Give back each line below verbatim.

(Collected data)
......
(** * ADX pipeline of [adxapp/utils.py]

    A shallow embedding of [wilder_sum_excel_style], [detect_ohlc_columns]
    and [calculate_adx] (revision 20251203183542 of [adxapp/utils.py]) and
    the properties of the indicator columns they compute.

    Numbers.  The program computes on IEEE binary64 values.  The embedding
    keeps the three kinds of value the control flow of the program
    distinguishes -- not-a-number, the two infinities, finite numbers -- and
    idealises the finite ones as exact rationals ([Qc]): rounding error,
    overflow and the sign of zero are not modelled.

    Frames.  A pandas [DataFrame] is an ordered list of labelled columns over
    a default [RangeIndex]; a column has a numeric dtype or dtype [object].
    Frames live in a heap of objects so that the copy taken by
    [calculate_adx], the frames it allocates and the in-place column
    assignments are explicit.  Headers are strings, lowered on the ASCII
    letters.  pandas' treatment of frames with repeated labels is not
    modelled: [calculate_adx] stops with [Unmodelled] when the renaming
    produces one.

    Library functions.  [pd.to_numeric] on text and [str] of a float are
    parameters of [calculate_adx]. *)

From Stdlib Require Import QArith Qcanon Qround Qabs Field Lia Ascii.
From stdpp Require Import base numbers list strings sets.
(** * GEOAGENT orchestrator: plan synthesis and the dependency-gated loop

    A shallow embedding of [geospatial_agents/orchestrator_langgraph.py]:
    the quantity extractor [_extract_number], the keyword-driven plan
    builder [_create_smart_default_workflow], the planner node
    [_plan_workflow], the router condition [_should_continue], the eight
    [_execute_*] nodes and the entry point [execute].

    Conventions.
    - Request text is modelled as a [string] of ASCII characters; the
      character classes of the regular expressions ([\s], [\w], [\d]) are
      the ASCII ones.
    - A Python dict that the code only reads by key is an association list
      in insertion order.
    - The values of a step dict have the types the orchestrator reads them
      at: strings, a dict, a list of integers.
    - The eight agents, the planning reply of the language model and the
      [word2number] converter are collaborators outside the orchestrator;
      they are taken as parameters, each with the ways it can fail.
    - The graph is run as [_build_workflow] compiles it: planner, then
      router, then the node the condition names, then router again.  Three
      rules of the graph library decide what a run computes.  A node
      returns the state dict, and each key of it is written back to its
      channel; the channel of [messages] is declared with the reducer
      [operator.add], and the node has appended to the very list the
      channel holds, so the list is added to itself.  The condition of a
      conditional edge is only asked for a label: what it assigns to the
      state is not written back.  A label the dict of conditional edges has
      no entry for raises [KeyError].  The number of steps a run may take is
      a parameter of the library, and so of [invoke] here.  The limit the
      interpreter puts on the depth of recursion is not modelled. *)

From Stdlib Require Import String Ascii List ZArith Bool Arith Lia.
From Stdlib Require Import DecimalString DecimalNat.
Import ListNotations.
Local Open Scope string_scope.
Local Open Scope list_scope.
Local Open Scope nat_scope.

(** ** Python strings *)

Module PyStr.

(** [c.lower()] on an ASCII character. *)
Definition lower_char (c : ascii) : ascii :=
  let n := nat_of_ascii c in
  if (65 <=? n) && (n <=? 90) then ascii_of_nat (n + 32) else c.

(** [s.lower()] *)
Fixpoint lower (s : string) : string :=
  match s with
  | EmptyString => EmptyString
  | String c r => String (lower_char c) (lower r)
  end.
......
= Reply =
(** * ADX pipeline of [adxapp/utils.py]

    A shallow embedding of [wilder_sum_excel_style], [detect_ohlc_columns]
    and [calculate_adx] (revision 20251203183542 of [adxapp/utils.py]) and
    the properties of the indicator columns they compute.

    Numbers.  The program computes on IEEE binary64 values.  The embedding
    keeps the three kinds of value the control flow of the program
    distinguishes -- not-a-number, the two infinities, finite numbers -- and
    idealises the finite ones as exact rationals ([Qc]): rounding error,
    overflow and the sign of zero are not modelled.

    Frames.  A pandas [DataFrame] is an ordered list of labelled columns over
    a default [RangeIndex]; a column has a numeric dtype or dtype [object].
    Frames live in a heap of objects so that the copy taken by
    [calculate_adx], the frames it allocates and the in-place column
    assignments are explicit.  Headers are strings, lowered on the ASCII
    letters.  pandas' treatment of frames with repeated labels is not
    modelled: [calculate_adx] stops with [Unmodelled] when the renaming
    produces one.

    Library functions.  [pd.to_numeric] on text and [str] of a float are
    parameters of [calculate_adx]. *)

From Stdlib Require Import QArith Qcanon Qround Qabs Field Lia Ascii.
From stdpp Require Import base numbers list strings sets.
(** * GEOAGENT orchestrator: plan synthesis and the dependency-gated loop

    A shallow embedding of [geospatial_agents/orchestrator_langgraph.py]:
    the quantity extractor [_extract_number], the keyword-driven plan
    builder [_create_smart_default_workflow], the planner node
    [_plan_workflow], the router condition [_should_continue], the eight
    [_execute_*] nodes and the entry point [execute].

    Conventions.
    - Request text is modelled as a [string] of ASCII characters; the
      character classes of the regular expressions ([\s], [\w], [\d]) are
      the ASCII ones.
    - A Python dict that the code only reads by key is an association list
      in insertion order.
    - The values of a step dict have the types the orchestrator reads them
      at: strings, a dict, a list of integers.
    - The eight agents, the planning reply of the language model and the
      [word2number] converter are collaborators outside the orchestrator;
      they are taken as parameters, each with the ways it can fail.
    - The graph is run as [_build_workflow] compiles it: planner, then
      router, then the node the condition names, then router again.  Three
      rules of the graph library decide what a run computes.  A node
      returns the state dict, and each key of it is written back to its
      channel; the channel of [messages] is declared with the reducer
      [operator.add], and the node has appended to the very list the
      channel holds, so the list is added to itself.  The condition of a
      conditional edge is only asked for a label: what it assigns to the
      state is not written back.  A label the dict of conditional edges has
      no entry for raises [KeyError].  The number of steps a run may take is
      a parameter of the library, and so of [invoke] here.  The limit the
      interpreter puts on the depth of recursion is not modelled. *)

From Stdlib Require Import String Ascii List ZArith Bool Arith Lia.
From Stdlib Require Import DecimalString DecimalNat.
Import ListNotations.
Local Open Scope string_scope.
Local Open Scope list_scope.
Local Open Scope nat_scope.

(** ** Python strings *)

Module PyStr.

(** [c.lower()] on an ASCII character. *)
Definition lower_char (c : ascii) : ascii :=
  let n := nat_of_ascii c in
  if (65 <=? n) && (n <=? 90) then ascii_of_nat (n + 32) else c.

(** [s.lower()] *)
Fixpoint lower (s : string) : string :=
  match s with
  | EmptyString => EmptyString
  | String c r => String (lower_char c) (lower r)
  end.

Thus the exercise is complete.